A l’instar de beaucoup de compagnies aériennes, nous pourrons lever de la dette garantie par l’Etat, pour faire face aux engagements du mois de Juin ».

+ Nous devons mettre toute démagogie de côté, garder la tête froide… +

Le PDG de la RAM parle de « plusieurs scénarii sont sur la table, en termes de niveau et de délais de redémarrage de l’activité » sans donner de précisions car, logiquement, il est prématuré de s’avancer sur des choses incertaines au moment où l’évolution de la pandémie est incertaine.

Dans son courrier, M. Addou promet une fois de plus de « chercher préserver au maximum l’emploi tout en garantissant la pérennité financière de la compagnie », et cela dans un environnement concurrentiel des plus agressifs, relève-t-il.

Mais sur un ton martial qui semble s’adresser aux pilotes et employés syndiqués, il rappelle à l’ordre : « Nous devons mettre toute démagogie de côté, garder la tête froide et avoir l’humilité nécessaire pour finaliser ensemble le plan de sortie de crise.

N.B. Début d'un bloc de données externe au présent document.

(** * The YOLO training driver [train.py]

    A shallow embedding of the training script: the Python built-ins it
    relies on ([Py]), the script's own functions ([Train]), and the
    properties of the driver proved about them.

    The deep-learning framework, numpy and the sibling modules of the
    repository ([common.utils], [common.callbacks], [yolo3.model], ...) are
    not part of the script.  Their calls are recorded as events of a trace,
    and the values they compute come from an environment record [Env];
    their own failures (a missing file, a layer that does not exist) and
    console output are outside the model. *)

From Stdlib Require Import ZArith List String Ascii Bool Lia Floats.
From Stdlib Require Import DecimalString DecimalPos DecimalZ.
Import ListNotations.

Set Warnings "-inexact-float".

Local Open Scope string_scope.
Local Open Scope Z_scope.

(* ------------------------------------------------------------------ *)
(** ** Python built-ins used by the script *)

Module Py.

(** The exceptions the script or its built-ins can raise. *)
Inductive exn : Type :=
| ValueError (msg : string)
| AssertionError (msg : string)
| ZeroDivisionError (msg : string)
| OverflowError (msg : string)
| IndexError (msg : string).

(** Outcome of an expression or statement. *)
Inductive result (A : Type) : Type :=
| Raised (e : exn)
| Returned (a : A).

Arguments Raised {A} e.
Arguments Returned {A} a.

(** Truth value of an optional string attribute ([None] and [''] are false). *)
Definition truthy (o : option string) : bool :=
  match o with
  | None => false
  | Some s => negb (s =? "")%string
  end.

(** [s.startswith(p)]. *)
Definition startswith (s p : string) : bool := String.prefix p s.

(** Normalisation of a slice or insertion index against a length:
    a negative index counts from the end, and the result is clamped to
    [0 .. len]. *)
Definition clamp_index (len : nat) (i : Z) : nat :=
  let n := Z.of_nat len in
  Z.to_nat (if i <? 0 then Z.max 0 (i + n) else Z.min i n).

(** [l[:i]] and [l[i:]]. *)
Definition slice_to {A} (l : list A) (i : Z) : list A :=
  firstn (clamp_index (List.length l) i) l.

Definition slice_from {A} (l : list A) (i : Z) : list A :=
  skipn (clamp_index (List.length l) i) l.

(** [l.insert(i, x)]. *)
Definition insert {A} (l : list A) (i : Z) (x : A) : list A :=
  let k := clamp_index (List.length l) i in
  (firstn k l ++ x :: skipn k l)%list.

(** [l.remove(x)]: drops the first occurrence, raises when there is none. *)
Fixpoint remove {A} (eqb : A -> A -> bool) (l : list A) (x : A) : result (list A) :=
  match l with
  | [] => Raised (ValueError "list.remove(x): x not in list")
  | y :: l' =>
      if eqb y x then Returned l'
      else match remove eqb l' x with
           | Raised e => Raised e
           | Returned r => Returned (y :: r)
           end
  end.

(** [l[i]] for a non-negative index. *)
Definition getitem {A} (l : list A) (i : nat) : result A :=
  match nth_error l i with
  | Some x => Returned x
  | None => Raised (IndexError "list index out of range")
  end.

(** [range(n)]. *)
Definition range (n : Z) : list nat := seq 0 (Z.to_nat n).

(** [a // b] on integers. *)
Definition floordiv (a b : Z) : result Z :=
  if b =? 0 then Raised (ZeroDivisionError "integer division or modulo by zero")
  else Returned (a / b).

(** [str(n)] and ['{}'.format(n)] for an integer. *)
Definition str_of_int (n : Z) : string := NilZero.string_of_int (Z.to_int n).

(** Conversion of an integer operand to a float (binary64, round to
    nearest even); too large an integer raises. *)
Definition float_of_int (n : Z) : result float :=
  let f := SF2Prim (binary_normalize prec emax n 0 false) in
  if PrimFloat.is_infinity f
  then Raised (OverflowError "int too large to convert to float")
  else Returned f.

(** [n * x] for an integer [n] and a float [x]. *)
Definition int_mul_float (n : Z) (x : float) : result float :=
  match float_of_int n with
  | Raised e => Raised e
  | Returned f => Returned (PrimFloat.mul f x)
  end.

(** [x * n] for a float [x] and an integer [n]. *)
Definition float_mul_int (x : float) (n : Z) : result float :=
  match float_of_int n with
  | Raised e => Raised e
  | Returned f => Returned (PrimFloat.mul x f)
  end.

(** [x / n] for a float [x] and an integer [n]. *)
Definition float_div_int (x : float) (n : Z) : result float :=
  match float_of_int n with
  | Raised e => Raised e
  | Returned f =>
      if PrimFloat.is_zero f then Raised (ZeroDivisionError "float division by zero")
      else Returned (PrimFloat.div x f)
  end.

(** Magnitude of a finite float with mantissa [m] and exponent [e],
    rounded down. *)
Definition magnitude (m : positive) (e : Z) : Z :=
  if 0 <=? e then Zpos m * 2 ^ e else Zpos m / 2 ^ (- e).

(** [int(x)] for a float: truncation toward zero. *)
Definition int_of_float (x : float) : result Z :=
  match Prim2SF x with
  | S754_zero _ => Returned 0
  | S754_infinity _ => Raised (OverflowError "cannot convert float infinity to integer")
  | S754_nan => Raised (ValueError "cannot convert float NaN to integer")
  | S754_finite s m e => Returned (if s then - magnitude m e else magnitude m e)
  end.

Chacun son rôle, son expertise, et sa mission…

Je suis sincère et transparent avec vous, car je veux vous préparer à la réalité du nouvel environnement dans lequel nous allons évoluer. La survie de notre compagnie est en jeu si, ensemble, nous n’opérons pas les ruptures nécessaires, pour sortir de cette crise, plus forts et plus résilients, toujours prêts à servir notre raison d’être : être le porte-drapeau de notre Pays »

In fine, un petit mot gentil pour la clientèle de la RAM trop exigeante parfois notamment à cause des retards « structurels » de sa compagnie ou plutôt la compagnie nationale, M. Addou avoue à demi-mot les lacunes du passé : « Nous devrons être plus proches de nos clients, aussi bien avant le voyage que lors du vol, l’expérience client devra évoluer, c’est une obligation ».

Incha’Allah, doivent se dire ses « chers collaborateurs ».